The concerns, along with a request for tax credit requirements to be eased, were relayed to the US Trade Representative, along with a warning that the measures could violate the US-China free trade agreement. and Korea and World Trade Organization rules, a Commerce Ministry spokesman said on Friday.
South Korean battery makers source most of their materials from China, and finding new sources could be difficult amid surging demand and tight supply. Meanwhile, all electric vehicles Hyundai currently sells in the US and Europe are made in Korea. The automaker plans to open its first US plant in Georgia in 2025.
Korean battery makers hold about 30% of the world market and supply automakers such as Tesla Inc., General Motors Co., Ford Motor Co., and Rivian Automotive Inc.

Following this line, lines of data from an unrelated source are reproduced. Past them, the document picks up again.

Lemma bench_finish_spec p v gpu D out s s1 l :
  env_cc = true -> 0 <= rp_num_threads p -> read_args false false p v gpu D ->
  D = space_visits false (rp_base p) (rp_base p + n_pages p * PAGE_SIZE - 1) v -> cc_ok out s1 ->
  pass1_done gpu (rp_base p) (rp_cpu_buf p) D (replicate (Z.to_nat (n_pages p)) RESMAP_ABSENT)
    (Z.min (n_pages p) 512) (k_user s) l (k_user s1) ->
  bench_frame p s s1 -> k_live s1 = k_live s ->
  wp ('(status, r, b) ← bench_transfer sched flags p gpu l;
      status ← (if negb (is_ok status) then kret status else copy_residency_map p (p1_resmap l));
      kret (status, l, r, b)) (bench_done p gpu D out s) s1.
Proof.
  intros Hcc Hn Ha HD Hc1 (Hm & Hco & Hgo & Hp & Hcap & Hu1) Hf1 Hlv1.
  destruct (read_sizes false p gpu D false v Ha HD) as (Hn' & Hlc & Hlg & Hcb).
  apply wp_bind. eapply wp_mono.
  { apply (bench_transfer_spec p gpu l (gpu_phys gpu D) out s1); try done.
    - unfold p1_cnt in Hcap. rewrite Hp, length_gpu_pages in Hcap. lia.
    - eapply read_pass2_args; [done..|]. apply bench_buf_cases. }
  intros [[st [nt thr]] b] s2 (Hc2 & Hlv2 & Ho & Hh & Hok).
  assert (bench_frame p s s2) as Hf2.
  { eapply bench_frame_trans; [exact Hf1|]. intros a _ Hg _. apply Ho. intros [Hz Hr]. apply Hg.
    split; [done|]. unfold PAGE_SIZE in *; lia. }
  apply wp_bind, wp_if; intros Hst; bprop.
  { wdet. split_and!; [done|lia|done|auto|done]. }
  destruct (Hok Hst) as (nr & -> & -> & Ht).
  apply (wp_live _ _ _ _ (live_copy_residency_map p (p1_resmap l))).
  eapply wp_mono; [by eapply bench_copy_spec|].
  intros st3 s3 (Hs3 & Hf3 & Hh3 & Hok3) Hlv3. wdet. split_and!; try done.
  - by eapply still_cc_ok.
  - lia.
  - intros HE _. by apply Hh3.
  - intros Hst3. split_and!; try done. exists nr. split_and!; [done..|]. by apply Hok3.
Qed.

Lemma bench_body_spec p spaces gpu D out s :
  env_cc = true -> 0 <= rp_num_threads p -> read_call false false p spaces gpu D -> cc_ok out s ->
  wp (bench_body sched flags p spaces) (bench_done p gpu D out s) s.
Proof.
  intros Hcc Hn [Hbad (v & Hov & Hgpu & HD & Ha)] Hc. destruct (bad_args_false p Hbad) as [Hlen _].
  unfold bench_body, walk_pages. rewrite Hlen. apply wp_bind. eapply wp_mono.
  { apply wp_and; [apply pass1_spec|apply (wp_live_exact _ _ _ (live_pass1 _ _ _ _ _ _ _ _))]. }
  intros [[st l] g] s1 [(Huo & Hpost) Hlv1]. rewrite Z.add_0_r in Hlv1. rewrite Hov in Hpost.
  destruct Hpost as [-> Hpost]. rewrite <- Hgpu, <- HD in Hpost. rewrite <- Hgpu.
  pose proof (user_only_cc_ok out _ _ Huo Hc) as Hc1.
  pose proof (rg_walk _ _ _ _ _ _ Ha) as Hw. pose proof (wa_len _ _ _ _ _ _ Hw) as [Hn0 _].
  assert (forall s', kept (rp_cpu_buf p) (n_pages p) (k_user s) (k_user s') -> bench_frame p s s') as Hfr.
  { intros s' Hk a Hna _ _. by apply Hk. }
  destruct (Hpost Hw eq_refl) as [[-> Hd]|(Hst & Hh & _ & Hk)]; [cbn; lia|done..| |].
  - rewrite is_ok_NV_OK. cbn [negb]. apply (bench_finish_spec p v); try done.
    apply Hfr. destruct Hd as (_&_&_&_&_&->). pose proof (walk_bounds v gpu false _ _ _ Hw) as (_ & Hle & _).
    rewrite <- HD in Hle. pose proof (wa_pages _ _ _ _ _ _ Hw) as Hpg. rewrite <- HD in Hpg.
    exact (kept_written gpu (rp_cpu_buf p) (n_pages p) _ (wa_buf _ _ _ _ _ _ Hw) D Hpg Hle).
  - assert (st <> NV_OK) as Hne by (by destruct Hst as [-> | ->]).
    rewrite (proj2 (is_ok_false _) Hne). cbn [negb]. wdet. unfold bench_done, bench_live; cbn.
    change (runs_live 0) with 0. split_and!; [done|lia|by apply Hfr|by intros HE; specialize (Hh HE)|done].
Qed.

(** *** Locks and the release of the buffers *)

Lemma lock_bench_body p spaces : LockSpec [] (bench_body sched flags p spaces) [].
Proof.
  unfold bench_body, bench_transfer, walk_pages, copy_residency_map. eapply lock_bind; [apply lock_pass1|].
  locks.
Qed.
Hint Resolve lock_bench_body : locks.

Lemma lock_bench_decompose p spaces :
  LockSpec [] (uvm_api_live_migration_bench_decompose sched flags p spaces) [].
Proof. unfold uvm_api_live_migration_bench_decompose, alloc_bufs, kfree_runs. locks. Qed.

(** Releasing everything on the exit path. *)
Lemma bench_release_spec {A} (b : bench_bufs) (pb rm gp : bool) (r : A) s :
  wp (kfree_runs (fst b) ;; kfree pb ;; kfree rm ;; kfree gp ;; kfree (snd b) ;; kret r)
     (fun r' s' => r' = r /\ calm s s' /\
        k_live s' = k_live s - bench_live b - Z.b2z pb - Z.b2z rm - Z.b2z gp) s.
Proof.
  apply wp_bind, wp_mono with (Q := fun _ s' => calm s s' /\ k_live s' = k_live s - runs_live (fst b)).
  { apply wp_and; [apply (wp_keeps quiet); [unfold kfree_runs; keeps idtac|intros u s'; apply quiet_calm]|].
    eapply wp_mono; [apply (wp_live_exact _ _ _ (live_kfree_runs (fst b)))|]. cbn. intros u s' H. lia. }
  intros _ s1 [Hq1 Hlv1]. do 4 (apply wp_bind, wp_kfree_calm; intros ? ? ?). wdet.
  unfold bench_live. split_and!; [done| |lia]. repeat (eapply calm_trans; [eassumption|]). done.
Qed.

Companies are awaiting further details on the US rules, and some are already looking to diversify their suppliers outside of China, according to people from Korea’s Big Four cell and materials makers, who asked not to be identified because of the sensitivity of the issue.
South Korean battery manufacturers, which use products such as nickel, cobalt, manganese or aluminum, imported more than 80% of China’s key minerals in 2020, according to the Korea Institute of Industrial Economy and Trade. . Japan also imported 80% of its lithium hydroxide and 96% of its manganese from China to make batteries, the institute said.